Je me ressaisis encore une fois. Mon esprit dérivait bien trop alors que le sort de millions se trouvait entre nos mains ! Je remarquai que Lylia commençait à peiner.
– Je prends la relève.
Elle hocha la tête et me laissa la place. Avec efficacité et précision, je reprogrammai le système. En matière de communication, tout s'avérait à la pointe, l'idéal pour atteindre notre objectif. Je ne savais combien de temps s'était écoulé lorsqu'enfin mes efforts commencèrent à payer.
– Là, on est déjà pas mal.
– On a une bonne puissance, mais pas assez pour une diffusion à l'international, doucha-t-elle mon enthousiasme sur le ton de la déception.
– Ça risque d'être compliqué… À moins que…
Ses iris piqués d'or reflétaient ses espoirs. Espoirs que j'aurais voulu combler au plus vite.
– On pourrait utiliser d’autres satellites de transmission et dévier la production électrique de certaines centrales. Tu vois…
J'effectuai de rapides calculs. Son exclamation d'enthousiasme me fit sursauter :
– Tu es un génie, je le savais !
– Attends, ce n'est pas encore fait ! Même si j'ai certains passe-droit pour accéder aux informations, il faut que je pirate les contrôles de diffusion, ça pourrait prendre du temps…
– Je suis sûre que tu peux y arriver, on y est presque ! On est sur le point de sauver l'humanité, Will.
Mon cœur se serra dans ma poitrine et je ne pus empêcher mon souffle de s'exprimer :
– Will ?...
Son regard s'égara un instant puis elle se reprit :
– Eh bien, Will, comme Wilson ! Qu’y a-t-il de si surprenant ?

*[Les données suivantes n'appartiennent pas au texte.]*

(** ** Node functions and chain adapters *)

(** X9: the state that [enter_chain] makes holds the message as its one and
    last message: [get_last_message] gives the text back, [join_graph] keeps
    that message and nothing else.  It holds [team_members] exactly when a
    list of members that is not empty is given, and it never holds [next]. *)
Theorem enter_chain_round_trip (message : string) (members : option (list string)) :
  get_last_message (enter_chain message members) = Returned message ∧
  join_graph (enter_chain message members)
    = Returned {[ "messages" := VList [VMsg (HumanMessage message None)] ]} ∧
  enter_chain message members !! "team_members"
    = match members with
      | Some (m :: ms) => Some (VStr (Py.join ", " (m :: ms)))
      | Some [] | None => None
      end ∧
  enter_chain message members !! "next" = None.
Proof.
  unfold get_last_message, join_graph, getitem, enter_chain.
  destruct members as [[|m ms]|]; simpl;
    rewrite ?lookup_insert_eq, ?lookup_insert_ne, ?lookup_singleton_eq by done;
    simpl; split_and!; try done.
Qed.

(** X10: what [join_graph] returns has the same last message as the state
    it was given, and one key only; [join_graph] of it is itself. *)
Theorem join_graph_preserves_last_message (response delta : state) :
  join_graph response = Returned delta →
  get_last_message delta = get_last_message response ∧
  join_graph delta = Returned delta ∧
  dom delta = {[ "messages" ]}.
Proof.
  unfold join_graph, get_last_message, getitem.
  destruct (response !! "messages") as [messages|]; [|done]. simpl.
  destruct (getitem_last messages) as [m|e] eqn:Hlast; [|done]. simpl.
  intros [= <-]. rewrite lookup_singleton_eq. simpl.
  split_and!; [done..|]. apply dom_singleton_L.
Qed.

Lemma join_graph_preserves_last_message_witness :
  let said (text : string) := VMsg (HumanMessage text (Some "CopyEditor")) in
  let response : state :=
    {[ "messages" := VList [said "draft"; said "final"]; "next" := VStr "FINISH" ]} in
  get_last_message {[ "messages" := VList [said "final"] ]} = Returned "final" ∧
  get_last_message response = Returned "final".
Proof.
  intros said response.
  assert (join_graph response = Returned {[ "messages" := VList [said "final"] ]})
    as Hjoin by reflexivity.
  destruct (join_graph_preserves_last_message _ _ Hjoin) as (Hsame & _ & _).
  split; [reflexivity|]. rewrite <-Hsame. reflexivity.
Defined.

(** X11: [get_last_message] and [join_graph] raise [KeyError] on a state
    without [messages] and [IndexError] on an empty message list; on a list
    of messages [join_graph] returns exactly when the list is not empty, and
    [get_last_message] then returns the content of the last message. *)
Theorem last_message_errors (st : state) :
  match st !! "messages" with
  | None =>
      join_graph st = Raised KeyError ∧ get_last_message st = Raised KeyError
  | Some (VList []) =>
      join_graph st = Raised IndexError ∧ get_last_message st = Raised IndexError
  | Some (VList (m :: ms)) =>
      (∃ delta, join_graph st = Returned delta) ∧
      ∀ earlier text name,
        m :: ms = earlier ++ [VMsg (HumanMessage text name)] →
        get_last_message st = Returned text
  | Some _ => True
  end.
Proof.
  unfold join_graph, get_last_message, getitem.
  destruct (st !! "messages") as [[| | | |[|m ms]|]|]; simpl; try done.
  split.
  - destruct (last (m :: ms)) as [x|] eqn:Hlast; [eauto|].
    by apply last_None in Hlast.
  - intros earlier text name Heq. rewrite Heq, last_snoc. done.
Qed.


(** X13: a team, as a node of the top-level graph, sees of the outer state
    the text of its last message only: two states with the same last message
    text give the same call; and what the node returns holds one message, the
    last of the team's response. *)
Theorem team_node_sees_last_message_only {W} (chain : string → M W state)
    (st1 st2 : state) (w : W) :
  get_last_message st1 = get_last_message st2 →
  team_node chain st1 w = team_node chain st2 w ∧
  (∀ message, get_last_message st1 = Returned message →
     ∀ response w', chain message w = (Returned response, w') →
       team_node chain st1 w = (join_graph response, w')) ∧
  (∀ delta w', team_node chain st1 w = (Returned delta, w') →
     ∃ m, delta = {[ "messages" := VList [m] ]}).
Proof.
  intros Hsame. unfold team_node, mbind, lift. rewrite <-Hsame. split_and!.
  - done.
  - intros message -> response w' ->. done.
  - intros delta w'. destruct (get_last_message st1) as [message|e]; [|done].
    destruct (chain message w) as [[response|e] w1]; [|done].
    unfold join_graph. destruct (getitem response "messages") as [ms|]; [|done].
    simpl. destruct (getitem_last ms) as [m|]; [|done]. simpl.
    intros [= <- <-]. eauto.
Qed.

Lemma team_node_sees_last_message_only_witness :
  let chain : string → M nat state := λ message w,
    (Returned (enter_chain ("re: " +:+ message) None), S w) in
  let said (text : string) := VMsg (HumanMessage text None) in
  let st1 : state := {[ "messages" := VList [said "hello"] ]} in
  let st2 : state :=
    {[ "messages" := VList [said "earlier"; said "hello"]; "next" := VStr "Research team" ]} in
  team_node chain st1 0%nat = team_node chain st2 0%nat.
Proof.
  intros chain said st1 st2.
  assert (get_last_message st1 = get_last_message st2) as Hsame by reflexivity.
  destruct (team_node_sees_last_message_only chain st1 st2 0%nat Hsame) as [Heq _].
  exact Heq.
Defined.

(** X14: [prelude] sets [current_files] and leaves every other field as it
    is; the field is made anew each time, not added to; and it is the text
    "No files written." exactly when the listing is empty. *)
Theorem prelude_sets_current_files (st : state) (written_files : list string) :
  (∀ field, field ≠ "current_files" →
     prelude st written_files !! field = st !! field) ∧
  (∀ earlier, prelude (prelude st earlier) written_files
              = prelude st written_files) ∧
  (prelude st written_files !! "current_files" = Some (VStr "No files written.")
   ↔ written_files = []).
Proof.
  split_and!.
  - intros field Hfield. destruct written_files; simpl; by rewrite lookup_insert_ne.
  - intros earlier.
    destruct written_files, earlier; simpl; by rewrite insert_insert_eq.
  - destruct written_files as [|f fs]; simpl; rewrite lookup_insert_eq; [done|].
    split; [|done]. by intros [=].
Qed.

(** ** The supervisor and the wiring of the graphs *)

(** X15: in each of the three graphs the mapping of the conditional edge has
    as its keys exactly the options that the graph's supervisor is declared
    with, [FINISH] and the members: [FINISH] leads to the end, every member
    to the node of that name, which the graph has. *)
Theorem routing_table_matches_options {W} (llm : RouteRequest → M W Reply)
    (search_agent research_agent : state → M W state)
    (doc_writer note_taker copy_editor dopeness_editor : state → M W state)
    (research_chain authoring_chain : string → M W state)
    (g : StateGraph W) (members : list string) :
  (g, members) ∈
    [(create_research_graph llm search_agent research_agent,
      ["Search"; "LoanRetriever"]);
     (create_authoring_graph llm doc_writer note_taker copy_editor dopeness_editor,
      ["DocWriter"; "NoteTaker"; "DopenessEditor"; "CopyEditor"]);
     (create_supervisor_graph llm research_chain authoring_chain,
      ["Research team"; "Response team"])] →
  ∃ prompt pm,
    nodes g !! "supervisor" = Some (create_team_supervisor llm prompt members) ∧
    branches g = [("supervisor", {| path := by_next; path_map := pm |})] ∧
    dom pm = list_to_set ("FINISH" :: members) ∧
    pm !! "FINISH" = Some END ∧
    NoDup ("FINISH" :: members) ∧
    ∀ m, m ∈ members → pm !! m = Some (Node m) ∧ is_Some (nodes g !! m).
Proof.
  rewrite !elem_of_cons, elem_of_nil.
  intros [[= -> ->]|[[= -> ->]|[[= -> ->]|[]]]];
    do 2 eexists; (split_and!; [reflexivity|reflexivity| |reflexivity| |]).
  all: try (rewrite dom_list_to_map_L; simpl; set_solver).
  all: try compute_done.
  all: intros m; rewrite !elem_of_cons, elem_of_nil;
    intros Hm; repeat (destruct Hm as [->|Hm]; [split; [reflexivity|by eexists]|]);
    done.
Qed.

Lemma routing_table_matches_options_witness :
  let llm : RouteRequest → M nat Reply := λ _ w, (Returned Unparsable, w) in
  let agent : state → M nat state := λ _ w, (Returned ∅, w) in
  let chain : string → M nat state := λ _ w, (Returned ∅, w) in
  let g := create_authoring_graph llm agent agent agent agent in
  ∃ pm, branches g = [("supervisor", {| path := by_next; path_map := pm |})] ∧
        pm !! "CopyEditor" = Some (Node "CopyEditor").
Proof.
  intros llm agent chain g.
  assert ((g, ["DocWriter"; "NoteTaker"; "DopenessEditor"; "CopyEditor"]) ∈
            [(create_research_graph llm agent agent, ["Search"; "LoanRetriever"]);
             (create_authoring_graph llm agent agent agent agent,
              ["DocWriter"; "NoteTaker"; "DopenessEditor"; "CopyEditor"]);
             (create_supervisor_graph llm chain chain,
              ["Research team"; "Response team"])]) as Hg.
  { apply list_elem_of_further, list_elem_of_here. }
  destruct (routing_table_matches_options _ _ _ _ _ _ _ _ _ _ _ Hg)
    as (prompt & pm & _ & Hbranches & _ & _ & _ & Hmembers).
  exists pm. split; [exact Hbranches|].
  apply Hmembers. do 3 apply list_elem_of_further. apply list_elem_of_here.
Defined.

(** X16: each of the three graphs is wired completely: it starts at the
    supervisor, its nodes are the supervisor and the members, and its edges
    are one per member, from the member to the supervisor. *)
Theorem graphs_are_wired_completely {W} (llm : RouteRequest → M W Reply)
    (search_agent research_agent : state → M W state)
    (doc_writer note_taker copy_editor dopeness_editor : state → M W state)
    (research_chain authoring_chain : string → M W state)
    (g : StateGraph W) (members : list string) :
  (g, members) ∈
    [(create_research_graph llm search_agent research_agent,
      ["Search"; "LoanRetriever"]);
     (create_authoring_graph llm doc_writer note_taker copy_editor dopeness_editor,
      ["DocWriter"; "NoteTaker"; "DopenessEditor"; "CopyEditor"]);
     (create_supervisor_graph llm research_chain authoring_chain,
      ["Research team"; "Response team"])] →
  entry_point g = Some "supervisor" ∧
  dom (nodes g) = list_to_set ("supervisor" :: members) ∧
  edges g ≡ₚ (λ m, (m, "supervisor")) <$> members ∧
  "supervisor" ∉ members.
Proof.
  rewrite !elem_of_cons, elem_of_nil.
  intros [[= -> ->]|[[= -> ->]|[[= -> ->]|[]]]]; simpl.
  - split_and!; [done|rewrite !dom_insert_L; set_solver|done|compute_done].
  - split_and!; [done|rewrite !dom_insert_L; set_solver| |compute_done].
    do 2 apply Permutation_skip. apply Permutation_swap.
  - split_and!; [done|rewrite !dom_insert_L; set_solver|done|compute_done].
Qed.

Lemma graphs_are_wired_completely_witness :
  let llm : RouteRequest → M nat Reply := λ _ w, (Returned Unparsable, w) in
  let agent : state → M nat state := λ _ w, (Returned ∅, w) in
  let chain : string → M nat state := λ _ w, (Returned ∅, w) in
  let g := create_supervisor_graph llm chain chain in
  dom (nodes g) = list_to_set ["supervisor"; "Research team"; "Response team"].
Proof.
  intros llm agent chain g.
  assert ((g, ["Research team"; "Response team"]) ∈
            [(create_research_graph llm agent agent, ["Search"; "LoanRetriever"]);
             (create_authoring_graph llm agent agent agent agent,
              ["DocWriter"; "NoteTaker"; "DopenessEditor"; "CopyEditor"]);
             (create_supervisor_graph llm chain chain,
              ["Research team"; "Response team"])]) as Hg.
  { do 2 apply list_elem_of_further. apply list_elem_of_here. }
  destruct (graphs_are_wired_completely _ _ _ _ _ _ _ _ _ _ _ Hg)
    as (_ & Hnodes & _).
  exact Hnodes.
Defined.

L'espace d'une seconde, j'avais bien cru qu'elle s'était souvenue. Avais-je imaginé cette lueur dans ses yeux ? Lilya n'attendit pas ma réponse. Elle se pencha sur l'écran et son visage s’éclaira encore. Je devais absolument me recentrer sur notre objectif et laisser de côté mon trouble futile.
– Ça peut marcher, c'est sûr ! confirma-t-elle après avoir consulté mes prévisions. Mettons-nous tout de suite au boulot, je vais t'assister.